ATF4 orchestrates IL-1α-induced senescence in adult neural stem cells

Adult neural stem cells (NSC) are a potential source for the regeneration of damaged tissue during neuropathological conditions, but much remains unexplored. In an attempt to study the influence of neuroinflammation on NSCs, we generated a transgenic reporter rat strain that expresses the Discosoma sp . red (DsRed) fluorophore in NSCs and subjected it to traumatic brain injury (TBI). Transcriptomic analysis of NSCs isolated from TBI revealed an enrichment of stress response genes that pertained to endoplasmic reticulum (ER) stress and integrated stress response (ISR).

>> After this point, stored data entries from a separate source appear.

(** * comazon: order placement with inventory reservation

    A shallow embedding of [src/app.js] (an Express application over a
    Prisma client) and the properties of its order endpoints.

    Modelling conventions.
    - The relational store behind [prisma] is a record of tables.  Tables
      addressed by [findUnique({ where: { id } })] are finite maps keyed by
      the identifier; the order items, never addressed by key, are a list
      of rows in insertion order.
    - Identifiers are strings.  [Int] columns ([stock], [quantity]) are
      integers.  Prices and totals are JS numbers, that is binary64
      floating-point numbers, with the additions and multiplications of
      the handlers done in that arithmetic; an [Int] column enters it
      through [number].
    - An [async] handler is a computation over the store that either
      returns or throws; [asyncHandler] turns what is thrown into the
      response. *)

From stdpp Require Import gmap strings list fin_maps.
From Stdlib Require Import ZArith PrimFloat.
From Stdlib Require SpecFloat FloatOps.

Local Open Scope string_scope.
Local Open Scope list_scope.
Local Open Scope Z_scope.

(** ** Rows, objects and the store *)

Module Prisma.

(** The JS number of an integer: the nearest binary64 number, the integer
    itself when it has one (every [Int] column does). *)
Definition number (z : Z) : float :=
  FloatOps.SF2Prim
    (SpecFloat.binary_normalize FloatOps.prec FloatOps.emax z 0 false).

(** Scalar columns of a product other than its identifier. *)
Record ProductData := { price : float; stock : Z }.

(** A product object as the client returns it. *)
Record Product := { id : string; fields :> ProductData }.

(** A line item as it appears in the request body and is handed to the
    nested [create]. *)
Record OrderItemData := { productId : string; unitPrice : float; quantity : Z }.

(** A stored order item: the line item and the order that owns it. *)
Record OrderItem := { orderId : string; columns :> OrderItemData }.

(** Scalar columns of an order other than its identifier. *)
Record OrderData := { userId : string }.

(** An order object with [include: { orderItems: true }]; [total] is the
    property the fetch handler assigns ([None]: not set). *)
Record Order := {
  order_id : string;
  order_fields : OrderData;
  orderItems : list OrderItem;
  total : option float
}.

Record UserData := { email : string; receiveEmail : bool }.

Record User := { user_id : string; user_fields : UserData }.

Record DB := {
  user : gmap string UserData;
  product : gmap string ProductData;
  order : gmap string OrderData;
  orderItem : list OrderItem
}.

Definition set_product (f : gmap string ProductData → gmap string ProductData)
    (db : DB) : DB :=
  {| user := user db; product := f (product db);
     order := order db; orderItem := orderItem db |}.

Definition set_order (f : gmap string OrderData → gmap string OrderData)
    (db : DB) : DB :=
  {| user := user db; product := product db;
     order := f (order db); orderItem := orderItem db |}.

Definition set_orderItem (f : list OrderItem → list OrderItem) (db : DB) : DB :=
  {| user := user db; product := product db;
     order := order db; orderItem := f (orderItem db) |}.

(** ** What a handler can throw *)

Inductive Exn :=
| StructError (message : string)
| PrismaClientValidationError (message : string)
| PrismaClientKnownRequestError (code message : string)
| Error (message : string).

Definition P2025 : Exn :=
  PrismaClientKnownRequestError "P2025" "Record not found".

Definition P2002 : Exn :=
  PrismaClientKnownRequestError "P2002" "Unique constraint failed".

(** ** Computations over the store *)

Definition Result (A : Type) : Type := Exn + A.

Definition M (A : Type) : Type := DB → Result A * DB.

Definition ret {A} (a : A) : M A := λ db, (inr a, db).

Definition throw {A} (e : Exn) : M A := λ db, (inl e, db).

Definition bind {A B} (c : M A) (k : A → M B) : M B :=
  λ db, match c db with
        | (inr a, db') => k a db'
        | (inl e, db') => (inl e, db')
        end.

Definition lift {A} (r : Result A) : M A := λ db, (r, db).

Notation "x <- c ;; k" := (bind c (λ x, k))
  (at level 100, c at next level, right associativity).

(** ** Client operations *)

(** [prisma.product.findMany({ where: { id: { in: ids } } })]. *)
Definition product_findMany_in (ids : list string) : M (list Product) :=
  λ db, (inr ((λ kv, {| id := kv.1; fields := kv.2 |}) <$>
               filter (λ kv, kv.1 ∈ ids) (map_to_list (product db))), db).

(** [prisma.product.findUnique({ where: { id } })]: [null] when absent. *)
Definition product_findUnique (i : string) : M (option Product) :=
  λ db, (inr ((λ d, {| id := i; fields := d |}) <$> product db !! i), db).

(** [prisma.user.findUniqueOrThrow({ where: { id }, ... })]. *)
Definition user_findUniqueOrThrow (i : string) : M User :=
  λ db, match user db !! i with
        | Some d => (inr {| user_id := i; user_fields := d |}, db)
        | None => (inl P2025, db)
        end.

(** [prisma.order.findUniqueOrThrow({ where: { id },
    include: { orderItems: true } })]. *)
Definition order_findUniqueOrThrow (i : string) : M Order :=
  λ db, match order db !! i with
        | Some d =>
            (inr {| order_id := i; order_fields := d;
                    orderItems :=
                      filter (λ it, orderId it = i) (orderItem db);
                    total := None |}, db)
        | None => (inl P2025, db)
        end.

(** The data of a partial product update ([PATCH]): the columns present. *)
Record ProductPatch := { patch_price : option float; patch_stock : option Z }.

Definition apply_patch (b : ProductPatch) (d : ProductData) : ProductData :=
  {| price := default (price d) (patch_price b);
     stock := default (stock d) (patch_stock b) |}.

(** [prisma.product.update({ where: { id }, data })]. *)
Definition product_update (i : string) (data : ProductPatch) : M Product :=
  λ db, match product db !! i with
        | Some d =>
            let d' := apply_patch data d in
            (inr {| id := i; fields := d' |}, set_product (<[i := d']>) db)
        | None => (inl P2025, db)
        end.

(** Queries that are built first and run later, inside [$transaction]. *)
Inductive Query :=
| order_create (data : OrderData) (create : list OrderItemData)
| product_update_decrement (where_id : string) (decrement : Z).

Inductive QueryResult :=
| created (o : Order)
| updated (p : Product).

(** What the storage layer contributes to one request: the identifier it
    generates for a new order, and the faults it raises of its own
    (connection loss, deadline, a constraint of the schema), given by the
    position of the statement in the transaction. *)
Record Env := { uuid : string; fault : nat → option Exn }.

Definition run (env : Env) (q : Query) : M QueryResult :=
  λ db,
  match q with
  | order_create data create =>
      match order db !! uuid env with
      | Some _ => (inl P2002, db)
      | None =>
          let rows := (λ c, {| orderId := uuid env; columns := c |}) <$> create in
          (inr (created {| order_id := uuid env; order_fields := data;
                           orderItems := rows; total := None |}),
           set_orderItem (λ l, l ++ rows)
             (set_order (<[uuid env := data]>) db))
      end
  | product_update_decrement i n =>
      match product db !! i with
      | Some d =>
          let d' := {| price := price d; stock := stock d - n |} in
          (inr (updated {| id := i; fields := d' |}),
           set_product (<[i := d']>) db)
      | None => (inl P2025, db)
      end
  end.

(** The statements of a transaction run in order, the [k]-th one unless
    the storage layer faults there. *)
Fixpoint run_from (env : Env) (k : nat) (qs : list Query)
    : M (list QueryResult) :=
  match qs with
  | [] => ret []
  | q :: qs' =>
      match fault env k with
      | Some e => throw e
      | None =>
          r <- run env q ;;
          rs <- run_from env (S k) qs' ;;
          ret (r :: rs)
      end
  end.

(** [prisma.$transaction([...])]: all the statements or none. *)
Definition transaction (env : Env) (qs : list Query) : M (list QueryResult) :=
  λ db, match run_from env 0 qs db with
        | (inr rs, db') => (inr rs, db')
        | (inl e, _) => (inl e, db)
        end.

(** [prisma.product.create({ data })]: the row is stored under the
    identifier the storage layer generates for it. *)
Definition product_create (env : Env) (data : ProductData) : M Product :=
  λ db, match product db !! uuid env with
        | Some _ => (inl P2002, db)
        | None =>
            (inr {| id := uuid env; fields := data |},
             set_product (<[uuid env := data]>) db)
        end.

End Prisma.

(** ** The application *)

Module App.
Import Prisma.

(** What a response carries: the status text of [res.sendStatus], the
    [{ message }] object of the error branch, or the JSON of the value sent
    ([product_json None] is [null]; [no_body] is [undefined]). *)
Inductive Body :=
| status_text
| message_json (message : string)
| user_json (u : User)
| product_json (p : option Product)
| order_json (o : Order)
| no_body.

Record Response := { status : Z; body : Body }.

(** [res.send(x)]: status 200 unless [res.status] was called. *)
Definition send (b : Body) : Response := {| status := 200; body := b |}.

(** The [catch] branch of [asyncHandler]. *)
Definition on_error (e : Exn) : Response :=
  match e with
  | StructError message | PrismaClientValidationError message =>
      {| status := 400; body := message_json message |}
  | PrismaClientKnownRequestError code message =>
      if bool_decide (code = "P2025")
      then {| status := 404; body := status_text |}
      else {| status := 500; body := message_json message |}
  | Error message => {| status := 500; body := message_json message |}
  end.

(** [asyncHandler(handler)]: the response of the handler, or the one made
    from what it throws; the store is the one the handler leaves. *)
Definition asyncHandler {Req} (handler : Req → M Response)
    (req : Req) (db : DB) : Response * DB :=
  match handler req db with
  | (inr res, db') => (res, db')
  | (inl e, db') => (on_error e, db')
  end.

(** [assert(req.body, Struct)]: a struct answers with the message of its
    failure, or with [None] when the value conforms. *)
Definition assert {B} (b : B) (Struct : B → option string) : M unit :=
  match Struct b with
  | Some message => throw (StructError message)
  | None => ret tt
  end.

(** The body of [POST /orders]: [{ orderItems, ...orderFields }]. *)
Record OrderBody := {
  body_orderItems : list OrderItemData;
  body_orderFields : OrderData
}.

(** [Array.prototype.every] and [Array.prototype.map] with a callback
    that may throw. *)
Fixpoint every {A} (f : A → Result bool) (l : list A) : Result bool :=
  match l with
  | [] => inr true
  | x :: l' =>
      match f x with
      | inl e => inl e
      | inr false => inr false
      | inr true => every f l'
      end
  end.

Fixpoint map_throwing {A B} (f : A → Result B) (l : list A) : Result (list B) :=
  match l with
  | [] => inr []
  | x :: l' =>
      match f x with
      | inl e => inl e
      | inr y =>
          match map_throwing f l' with
          | inl e => inl e
          | inr ys => inr (y :: ys)
          end
      end
  end.

(** [getQuantity]: the quantity of the first line item that names the
    product; reading [.quantity] of [undefined] throws. *)
Definition getQuantity (orderItems : list OrderItemData) (pid : string)
    : Result Z :=
  match List.find (λ orderItem, bool_decide (productId orderItem = pid))
          orderItems with
  | Some orderItem => inr (quantity orderItem)
  | None => inl (Error "Cannot read properties of undefined")
  end.

Definition isSufficientStock (orderItems : list OrderItemData)
    (products : list Product) : Result bool :=
  every (λ product,
           match getQuantity orderItems (id product) with
           | inr q => inr (stock product >=? q)
           | inl e => inl e
           end) products.

Definition queryPromises (orderItems : list OrderItemData)
    (productIds : list string) : Result (list Query) :=
  map_throwing (λ pid,
                  match getQuantity orderItems pid with
                  | inr q => inr (product_update_decrement pid q)
                  | inl e => inl e
                  end) productIds.

(** What [res.status(201).send(order)] sends for [const [order] = ...]. *)
Definition first_result (rs : list QueryResult) : Body :=
  match rs with
  | created o :: _ => order_json o
  | updated p :: _ => product_json (Some p)
  | [] => no_body
  end.

Section Handlers.

(** The structs of [structs.js], which is not among the sources. *)
Variable CreateOrder : OrderBody → option string.
Variable PatchProduct : ProductPatch → option string.

(** [GET /users/:id] *)
Definition get_users_id (i : string) : M Response :=
  u <- user_findUniqueOrThrow i ;;
  ret (send (user_json u)).

(** [GET /products/:id] *)
Definition get_products_id (i : string) : M Response :=
  p <- product_findUnique i ;;
  ret (send (product_json p)).

(** [PATCH /products/:id] *)
Definition patch_products_id (req : string * ProductPatch) : M Response :=
  _ <- assert req.2 PatchProduct ;;
  p <- product_update req.1 req.2 ;;
  ret (send (product_json (Some p))).

(** The [reduce] of [GET /orders/:id]. *)
Definition order_total (items : list OrderItem) : float :=
  fold_left (λ acc (orderItem : OrderItem),
               (acc + unitPrice orderItem * number (quantity orderItem))%float)
            items 0%float.

(** [GET /orders/:id] *)
Definition get_orders_id (i : string) : M Response :=
  o <- order_findUniqueOrThrow i ;;
  let total := order_total (orderItems o) in
  let o := {| order_id := order_id o; order_fields := order_fields o;
              orderItems := orderItems o; total := Some total |} in
  ret (send (order_json o)).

Downstream analysis on NSC cultures pinpointed IL-1α as a trigger of ISR in these cells. At concentration levels similar to the ones measured post-TBI in rats, IL-1α induced the translation of activating transcription factor 4 (ATF4), an ISR master regulator. Further, ATF4 was necessary for the IL-1α -dependent induction of a senescent profile in NSCs, which included a metabolic shift towards glycolysis, induction of senescence-associated secretory phenotype, SASP, and cell cycle arrest. In summary, the ISR/ATF4 pathway seems to play a major role in NSC function during neuroinflammation and provides a therapeutic tool for protecting the NSC pool during these conditions.